Using the dry diamond pads I'm shining at about the 1500 grit. I then proceed to 3000 and buff. I don't know how fine sand paper comes. If it were me I think I'd try the finest wet sand paper available. But the short answer is that it'll shine when you get the grit fine enough.

Brian

David Edwards
04-28-2006, 08:21 PM
You can also contact companies such as GranQuartz (www.granquartz.com) and Granite City Tool (www.granitecitytool.com (Ithink)). They can set you up with hand-held diamond abrasive blocks that are made for exactly what you need (along with polishing corners or near sink edges without removing the sink.)

Brian is right... you can tell by the feel when it's time to move on -- IF you've done it several times before or IF you pay very close attention to the feel when you first begin and as it progresses. Otherwise, try this...

Get a scrap granite tile from somewhere. Take each grit of your abrasive and make a few small circles on a small part of the tile. The point of this is to make yourself a visual reference for the scratch pattern of each grit (size of scratches). The main thing you want to pay attention to before moving on to the next higher grit is that you have removed ALL the scratches left by the previous grit. Look at your surface under a light from various angles and just make sure. Once you are sure of your scratch pattern, move on.

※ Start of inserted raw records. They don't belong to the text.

(** A property of runs by induction on the frames: [I past events s] holds of
    what was observed so far. *)
Lemma run_ind (I : list Observation -> list ResponseTelemetry.t -> t -> Prop) (ok : list Observation -> Prop) :
  (forall past f snap ct ins, ok (past ++ (f, snap, ct) :: ins) -> forall given s, seated s ->
    I past (given ++ pendingTelemetry_ s) s -> forall s' out, observed f snap ct s (s', out) -> seated s' ->
    I (past ++ [(f, snap, ct)]) (given ++ handed out ++ pendingTelemetry_ s') s') ->
  forall ins past given s, ok (past ++ ins) -> seated s -> I past (given ++ pendingTelemetry_ s) s ->
  wp (run ins s) (fun '(s', outs) => seated s' /\ I (past ++ ins) (given ++ events s' outs) s' /\
    length outs = length ins /\ (last outs = Some None -> pendingTelemetry_ s' = []) /\ (outs = [] -> s' = s)).
Proof.
  intros Hstep ins. induction ins as [| [[f snap] ct] ins IH]; intros past given s Hok Hs HI; cbn [run].
  { apply wp_ok. unfold events. cbn. by rewrite app_nil_r. }
  apply wp_bind. eapply wp_mono; [by apply observe_seated |]. intros [s1 out] [Ho Hs1]. cbn [fst] in Hs1.
  pose proof (Hstep past f snap ct ins Hok given s Hs HI s1 out Ho Hs1) as HI1. rewrite app_assoc in HI1.
  apply wp_bind. eapply wp_mono; [apply (IH (past ++ [(f, snap, ct)]) (given ++ handed out) s1); [| done | done] |].
  { by rewrite <- app_assoc. }
  intros [s' outs] (Hs' & HI' & Hl & Hlast & Hnil). apply wp_ok. rewrite <- app_assoc in HI'. split; [done |].
  split; [| split; [by cbn; rewrite Hl | split; [| done]]].
  - unfold events in *. cbn. rewrite <- app_assoc in HI'. by destruct out.
  - destruct outs as [| o outs]; [| by rewrite last_cons_cons]. intros [= ->].
    rewrite (Hnil eq_refl). destruct Ho as (c & evs & _ & _ & Hn & _). by apply Hn.
Qed.

(** *** Numbering *)
Lemma numbered_lookup n log n' i e :
  0 <= n < 2 ^ 64 -> numbered n log n' -> log !! i = Some e ->
  ResponseTelemetry.responseEventId e = u64 (n + Z.of_nat i).
Proof.
  revert n i. induction log as [| e0 log IH]; intros n i Hn H Hi; [done |]. destruct H as [He H].
  destruct i as [| i]; cbn in Hi.
  - injection Hi as ->. rewrite He, Z.add_0_r. unfold u64. by rewrite Z.mod_small.
  - rewrite (IH _ i ltac:(unfold u64; apply Z.mod_pos_bound; lia) H Hi). unfold u64.
    rewrite Zplus_mod_idemp_l. f_equal. lia.
Qed.

Lemma run_numbered ins (s : t) :
  seated s -> numbered 1 (pendingTelemetry_ s) (nextResponseEventId_ s) ->
  wp (run ins s) (fun '(s', outs) => seated s' /\ numbered 1 (events s' outs) (nextResponseEventId_ s') /\
    length outs = length ins /\ (last outs = Some None -> pendingTelemetry_ s' = [])).
Proof.
  intros Hs Hn. eapply wp_mono.
  - apply (run_ind (fun _ log s => numbered 1 log (nextResponseEventId_ s)) (fun _ => True)) with (past := []) (given := []);
      [| done..].
    clear. intros past f snap ct ins _ given s Hs Hn s' out (c & evs & _ & Hq & _ & Hn' & _) _.
    rewrite <- Hq, app_assoc. by eapply numbered_app.
  - by intros [s' outs] (? & ? & ? & ? & _).
Qed.

(** *** Presses *)
(** The frames come in order, short of the end of the counter, and a live input
    never carries an older sequence id than the one before. *)
Fixpoint orderly (f0 seq0 : Z) ins : bool :=
  match ins with
  | [] => true
  | (f, _, ct) :: ins' =>
      (f0 <=? f) && (f + kResponseProbeTimeoutFrames <? 2 ^ 64) && (seq0 <=? next_seq f ct seq0)
      && orderly f (next_seq f ct seq0) ins'
  end.

(** The frame and the sequence id a run has come to. *)
Fixpoint reached (f0 seq0 : Z) ins : Z * Z :=
  match ins with
  | [] => (f0, seq0)
  | (f, _, ct) :: ins' => reached f (next_seq f ct seq0) ins'
  end.

Lemma reached_app f0 seq0 past f snap ct :
  reached f0 seq0 (past ++ [(f, snap, ct)]) = (f, next_seq f ct (snd (reached f0 seq0 past))).
Proof. revert f0 seq0. induction past as [| [[f1 ?] ct1] past IH]; intros f0 seq0; [done | apply IH]. Qed.

Lemma orderly_app f0 seq0 past f snap ct ins :
  orderly f0 seq0 (past ++ (f, snap, ct) :: ins) = true ->
  fst (reached f0 seq0 past) <= f /\ f + kResponseProbeTimeoutFrames < 2 ^ 64 /\
  snd (reached f0 seq0 past) <= next_seq f ct (snd (reached f0 seq0 past)).
Proof.
  revert f0 seq0. induction past as [| [[f1 s1] ct1] past IH]; intros f0 seq0; cbn [app orderly reached fst snd].
  - rewrite !andb_true_iff, !Z.leb_le, Z.ltb_lt. tauto.
  - rewrite andb_true_iff. intros [_ H]. by apply IH.
Qed.

Lemma orderly_reached f0 seq0 past ins :
  orderly f0 seq0 (past ++ ins) = true -> f0 <= fst (reached f0 seq0 past) /\ seq0 <= snd (reached f0 seq0 past).
Proof.
  revert f0 seq0. induction past as [| [[f1 s1] ct1] past IH]; intros f0 seq0; cbn [app orderly reached fst snd]; [lia |].
  rewrite !andb_true_iff, !Z.leb_le. intros [[[H1 H2] H3] H]. apply IH in H. lia.
Qed.

(** In frame [f] the run brought a live input with sequence id [seq] and times
    [ts] that holds the button of [k]. *)
Definition press_at ins (k : ResponseKind.t) (seq : Z) (ts : Z * Z * Z * Z) (f : Z) : Prop :=
  exists snap ct li, (f, snap, ct) ∈ ins /\ liveInput f ct = Some li /\ li_sequenceId li = seq /\
    input_times li = ts /\ nonzero (Z.land (li_mask li) (button_of k)) = true.

Lemma press_at_app ins ins' k seq ts f : press_at ins k seq ts f -> press_at (ins ++ ins') k seq ts f.
Proof. intros (snap & ct & li & H & ?). exists snap, ct, li. split; [apply elem_of_app; by left | done]. Qed.

(** The event reports a press at most twelve frames old. *)
Definition in_time ins e : Prop :=
  exists f, press_at ins (ResponseTelemetry.kind e) (ResponseTelemetry.controllerSequenceId e) (event_times e) f /\
    f <= ResponseTelemetry.responseFrameId e <= f + kResponseProbeTimeoutFrames.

Why is this important? Say you started with a 60 grit, then move on to 120 grit. If you leave even one or two scratches from the 60, your third (220 grit) and future grits will not remove the 60 grit scratches, and you'll end up with that (or those) spot(s) being duller and/or cloudy. If that happens, your only choice is to drop back to 120 grit and work your way back up. Just take your time and be thorough with each step.